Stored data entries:
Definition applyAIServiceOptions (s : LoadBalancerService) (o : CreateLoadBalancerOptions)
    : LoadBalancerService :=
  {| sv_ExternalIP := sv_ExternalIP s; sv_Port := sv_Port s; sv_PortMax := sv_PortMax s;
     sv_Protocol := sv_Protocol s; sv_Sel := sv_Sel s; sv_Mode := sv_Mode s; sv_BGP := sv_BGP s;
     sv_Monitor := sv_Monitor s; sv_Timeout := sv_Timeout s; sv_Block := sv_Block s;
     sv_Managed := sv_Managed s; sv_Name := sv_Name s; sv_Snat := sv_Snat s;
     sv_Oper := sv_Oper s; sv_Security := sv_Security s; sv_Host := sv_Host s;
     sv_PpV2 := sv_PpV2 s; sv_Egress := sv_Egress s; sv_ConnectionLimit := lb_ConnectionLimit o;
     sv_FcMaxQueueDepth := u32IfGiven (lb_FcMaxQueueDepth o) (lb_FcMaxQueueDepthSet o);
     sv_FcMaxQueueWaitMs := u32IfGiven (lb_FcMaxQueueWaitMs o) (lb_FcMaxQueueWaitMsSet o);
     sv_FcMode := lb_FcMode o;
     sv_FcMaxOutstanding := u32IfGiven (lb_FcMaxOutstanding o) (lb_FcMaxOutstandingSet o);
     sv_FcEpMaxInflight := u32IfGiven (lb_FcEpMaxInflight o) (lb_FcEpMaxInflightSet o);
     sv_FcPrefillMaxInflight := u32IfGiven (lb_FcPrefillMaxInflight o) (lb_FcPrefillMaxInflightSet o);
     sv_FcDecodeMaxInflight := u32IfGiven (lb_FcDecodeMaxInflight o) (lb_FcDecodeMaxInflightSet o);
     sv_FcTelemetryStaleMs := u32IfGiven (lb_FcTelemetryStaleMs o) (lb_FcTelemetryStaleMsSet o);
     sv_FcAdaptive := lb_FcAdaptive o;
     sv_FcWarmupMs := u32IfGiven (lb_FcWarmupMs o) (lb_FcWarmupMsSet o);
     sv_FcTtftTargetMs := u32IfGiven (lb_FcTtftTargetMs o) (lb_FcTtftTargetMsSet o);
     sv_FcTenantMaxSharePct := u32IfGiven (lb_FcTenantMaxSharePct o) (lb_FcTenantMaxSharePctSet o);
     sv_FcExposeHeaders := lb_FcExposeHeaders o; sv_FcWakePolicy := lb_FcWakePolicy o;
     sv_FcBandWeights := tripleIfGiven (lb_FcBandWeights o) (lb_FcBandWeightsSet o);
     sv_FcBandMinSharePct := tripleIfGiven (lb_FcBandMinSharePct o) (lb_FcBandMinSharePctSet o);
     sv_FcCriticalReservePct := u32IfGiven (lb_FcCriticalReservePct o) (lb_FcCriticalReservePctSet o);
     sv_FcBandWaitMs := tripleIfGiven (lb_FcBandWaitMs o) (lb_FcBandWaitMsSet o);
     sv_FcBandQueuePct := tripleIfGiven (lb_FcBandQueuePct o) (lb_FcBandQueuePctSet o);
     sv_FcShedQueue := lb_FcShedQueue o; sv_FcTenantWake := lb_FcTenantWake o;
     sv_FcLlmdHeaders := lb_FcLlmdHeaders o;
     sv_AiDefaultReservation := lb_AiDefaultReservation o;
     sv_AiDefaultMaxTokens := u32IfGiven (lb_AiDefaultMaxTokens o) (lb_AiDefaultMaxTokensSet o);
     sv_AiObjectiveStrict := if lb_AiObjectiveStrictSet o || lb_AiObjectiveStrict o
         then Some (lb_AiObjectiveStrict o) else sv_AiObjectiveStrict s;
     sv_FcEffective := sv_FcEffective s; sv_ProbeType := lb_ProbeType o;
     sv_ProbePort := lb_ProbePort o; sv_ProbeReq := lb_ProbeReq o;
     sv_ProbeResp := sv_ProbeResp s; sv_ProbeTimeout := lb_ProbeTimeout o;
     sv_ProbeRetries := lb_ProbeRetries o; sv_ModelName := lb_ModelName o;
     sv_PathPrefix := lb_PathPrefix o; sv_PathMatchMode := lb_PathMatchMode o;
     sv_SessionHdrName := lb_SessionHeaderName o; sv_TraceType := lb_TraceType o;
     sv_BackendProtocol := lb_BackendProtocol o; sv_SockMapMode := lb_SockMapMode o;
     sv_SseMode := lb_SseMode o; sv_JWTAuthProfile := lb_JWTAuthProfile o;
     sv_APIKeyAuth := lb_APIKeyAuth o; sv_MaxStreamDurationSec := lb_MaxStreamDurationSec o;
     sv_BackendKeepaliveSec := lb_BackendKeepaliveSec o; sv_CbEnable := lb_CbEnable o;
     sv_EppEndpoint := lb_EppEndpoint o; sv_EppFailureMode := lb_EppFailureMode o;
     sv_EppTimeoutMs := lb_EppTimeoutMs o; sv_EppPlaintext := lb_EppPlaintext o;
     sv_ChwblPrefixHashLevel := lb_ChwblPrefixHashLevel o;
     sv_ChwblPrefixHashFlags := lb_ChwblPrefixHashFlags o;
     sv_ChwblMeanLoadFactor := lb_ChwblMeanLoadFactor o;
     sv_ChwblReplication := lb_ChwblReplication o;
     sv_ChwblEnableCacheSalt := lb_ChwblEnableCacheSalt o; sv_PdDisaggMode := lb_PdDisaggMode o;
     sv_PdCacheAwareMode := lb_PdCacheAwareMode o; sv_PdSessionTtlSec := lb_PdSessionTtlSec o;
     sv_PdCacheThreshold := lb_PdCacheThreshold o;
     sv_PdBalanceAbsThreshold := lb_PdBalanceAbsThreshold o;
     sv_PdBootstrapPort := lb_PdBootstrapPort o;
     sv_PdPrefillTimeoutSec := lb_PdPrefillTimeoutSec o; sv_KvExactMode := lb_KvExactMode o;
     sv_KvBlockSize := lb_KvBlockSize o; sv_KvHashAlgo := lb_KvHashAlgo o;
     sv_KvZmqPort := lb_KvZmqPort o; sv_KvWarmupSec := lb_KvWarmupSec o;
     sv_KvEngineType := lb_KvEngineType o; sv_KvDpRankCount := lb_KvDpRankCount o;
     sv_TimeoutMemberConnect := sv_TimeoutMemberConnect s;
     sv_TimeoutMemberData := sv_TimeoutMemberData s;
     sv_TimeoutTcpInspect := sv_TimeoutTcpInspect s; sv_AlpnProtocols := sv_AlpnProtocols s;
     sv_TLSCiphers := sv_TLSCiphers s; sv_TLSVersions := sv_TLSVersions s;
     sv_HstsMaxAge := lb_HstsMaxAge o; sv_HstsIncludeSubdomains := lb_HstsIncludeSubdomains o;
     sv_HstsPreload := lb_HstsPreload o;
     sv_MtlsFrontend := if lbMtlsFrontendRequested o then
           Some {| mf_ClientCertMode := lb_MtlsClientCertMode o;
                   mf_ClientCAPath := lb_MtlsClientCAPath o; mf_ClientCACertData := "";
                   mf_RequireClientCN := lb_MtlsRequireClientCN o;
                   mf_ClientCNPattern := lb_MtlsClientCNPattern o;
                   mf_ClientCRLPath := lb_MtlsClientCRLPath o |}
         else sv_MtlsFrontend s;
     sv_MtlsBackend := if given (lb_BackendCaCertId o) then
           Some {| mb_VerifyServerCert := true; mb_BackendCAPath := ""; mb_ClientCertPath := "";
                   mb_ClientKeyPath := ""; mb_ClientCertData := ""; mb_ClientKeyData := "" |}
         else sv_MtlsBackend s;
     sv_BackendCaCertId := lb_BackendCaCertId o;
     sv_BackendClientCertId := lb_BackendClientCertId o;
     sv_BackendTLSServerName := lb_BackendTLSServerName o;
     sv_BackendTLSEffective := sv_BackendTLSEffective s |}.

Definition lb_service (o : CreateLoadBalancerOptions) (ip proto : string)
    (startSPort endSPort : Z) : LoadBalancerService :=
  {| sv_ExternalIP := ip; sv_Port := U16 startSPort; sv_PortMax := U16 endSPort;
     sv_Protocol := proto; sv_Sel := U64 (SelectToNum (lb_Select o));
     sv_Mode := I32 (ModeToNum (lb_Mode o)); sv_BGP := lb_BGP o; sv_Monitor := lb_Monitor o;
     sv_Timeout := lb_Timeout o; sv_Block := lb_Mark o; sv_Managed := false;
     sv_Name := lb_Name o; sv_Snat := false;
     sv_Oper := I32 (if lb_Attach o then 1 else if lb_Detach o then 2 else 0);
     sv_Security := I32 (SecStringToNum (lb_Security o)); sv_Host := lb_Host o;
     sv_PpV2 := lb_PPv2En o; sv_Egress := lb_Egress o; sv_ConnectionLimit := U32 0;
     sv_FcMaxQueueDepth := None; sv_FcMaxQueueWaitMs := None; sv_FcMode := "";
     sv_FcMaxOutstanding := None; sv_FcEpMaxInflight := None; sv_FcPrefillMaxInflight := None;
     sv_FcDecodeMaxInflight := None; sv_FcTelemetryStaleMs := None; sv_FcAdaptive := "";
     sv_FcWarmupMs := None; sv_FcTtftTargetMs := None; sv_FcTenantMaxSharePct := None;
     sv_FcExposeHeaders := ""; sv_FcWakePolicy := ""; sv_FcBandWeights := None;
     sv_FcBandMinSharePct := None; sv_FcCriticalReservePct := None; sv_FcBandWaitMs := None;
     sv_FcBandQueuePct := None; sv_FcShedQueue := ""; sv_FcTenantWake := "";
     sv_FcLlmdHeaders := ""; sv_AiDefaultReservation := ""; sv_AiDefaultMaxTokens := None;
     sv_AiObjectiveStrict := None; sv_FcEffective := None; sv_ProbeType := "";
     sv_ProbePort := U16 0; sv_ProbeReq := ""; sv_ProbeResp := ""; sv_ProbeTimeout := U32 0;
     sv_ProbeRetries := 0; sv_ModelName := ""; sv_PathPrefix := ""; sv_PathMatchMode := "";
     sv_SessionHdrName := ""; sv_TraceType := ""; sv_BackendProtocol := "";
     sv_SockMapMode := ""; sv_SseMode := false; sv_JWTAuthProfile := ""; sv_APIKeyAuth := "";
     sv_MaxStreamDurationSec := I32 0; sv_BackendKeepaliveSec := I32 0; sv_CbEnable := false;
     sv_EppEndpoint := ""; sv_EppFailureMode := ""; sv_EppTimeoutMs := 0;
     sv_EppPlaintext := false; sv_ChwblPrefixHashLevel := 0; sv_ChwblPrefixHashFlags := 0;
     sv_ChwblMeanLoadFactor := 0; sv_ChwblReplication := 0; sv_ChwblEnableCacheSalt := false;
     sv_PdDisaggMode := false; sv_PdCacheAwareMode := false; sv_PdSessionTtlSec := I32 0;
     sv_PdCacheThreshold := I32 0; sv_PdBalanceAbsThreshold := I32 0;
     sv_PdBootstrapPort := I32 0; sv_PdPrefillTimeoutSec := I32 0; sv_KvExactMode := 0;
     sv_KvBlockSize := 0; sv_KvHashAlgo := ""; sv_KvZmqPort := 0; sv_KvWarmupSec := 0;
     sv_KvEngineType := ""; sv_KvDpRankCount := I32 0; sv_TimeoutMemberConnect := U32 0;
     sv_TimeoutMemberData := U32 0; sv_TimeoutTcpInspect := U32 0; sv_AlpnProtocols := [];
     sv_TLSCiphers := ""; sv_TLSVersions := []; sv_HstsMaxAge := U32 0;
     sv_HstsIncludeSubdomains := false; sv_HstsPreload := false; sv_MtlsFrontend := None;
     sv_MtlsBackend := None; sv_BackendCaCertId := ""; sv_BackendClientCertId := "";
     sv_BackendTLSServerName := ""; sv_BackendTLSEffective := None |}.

- TRY IT -
Write out exactly the lines above from the line with "Definition lb_service (o" through the line with "sv_SseMode := false;", both of them included, and leave out all other lines.

- PROBLEM SOLUTION -
Definition lb_service (o : CreateLoadBalancerOptions) (ip proto : string)
    (startSPort endSPort : Z) : LoadBalancerService :=
  {| sv_ExternalIP := ip; sv_Port := U16 startSPort; sv_PortMax := U16 endSPort;
     sv_Protocol := proto; sv_Sel := U64 (SelectToNum (lb_Select o));
     sv_Mode := I32 (ModeToNum (lb_Mode o)); sv_BGP := lb_BGP o; sv_Monitor := lb_Monitor o;
     sv_Timeout := lb_Timeout o; sv_Block := lb_Mark o; sv_Managed := false;
     sv_Name := lb_Name o; sv_Snat := false;
     sv_Oper := I32 (if lb_Attach o then 1 else if lb_Detach o then 2 else 0);
     sv_Security := I32 (SecStringToNum (lb_Security o)); sv_Host := lb_Host o;
     sv_PpV2 := lb_PPv2En o; sv_Egress := lb_Egress o; sv_ConnectionLimit := U32 0;
     sv_FcMaxQueueDepth := None; sv_FcMaxQueueWaitMs := None; sv_FcMode := "";
     sv_FcMaxOutstanding := None; sv_FcEpMaxInflight := None; sv_FcPrefillMaxInflight := None;
     sv_FcDecodeMaxInflight := None; sv_FcTelemetryStaleMs := None; sv_FcAdaptive := "";
     sv_FcWarmupMs := None; sv_FcTtftTargetMs := None; sv_FcTenantMaxSharePct := None;
     sv_FcExposeHeaders := ""; sv_FcWakePolicy := ""; sv_FcBandWeights := None;
     sv_FcBandMinSharePct := None; sv_FcCriticalReservePct := None; sv_FcBandWaitMs := None;
     sv_FcBandQueuePct := None; sv_FcShedQueue := ""; sv_FcTenantWake := "";
     sv_FcLlmdHeaders := ""; sv_AiDefaultReservation := ""; sv_AiDefaultMaxTokens := None;
     sv_AiObjectiveStrict := None; sv_FcEffective := None; sv_ProbeType := "";
     sv_ProbePort := U16 0; sv_ProbeReq := ""; sv_ProbeResp := ""; sv_ProbeTimeout := U32 0;
     sv_ProbeRetries := 0; sv_ModelName := ""; sv_PathPrefix := ""; sv_PathMatchMode := "";
     sv_SessionHdrName := ""; sv_TraceType := ""; sv_BackendProtocol := "";
     sv_SockMapMode := ""; sv_SseMode := false; sv_JWTAuthProfile := ""; sv_APIKeyAuth := "";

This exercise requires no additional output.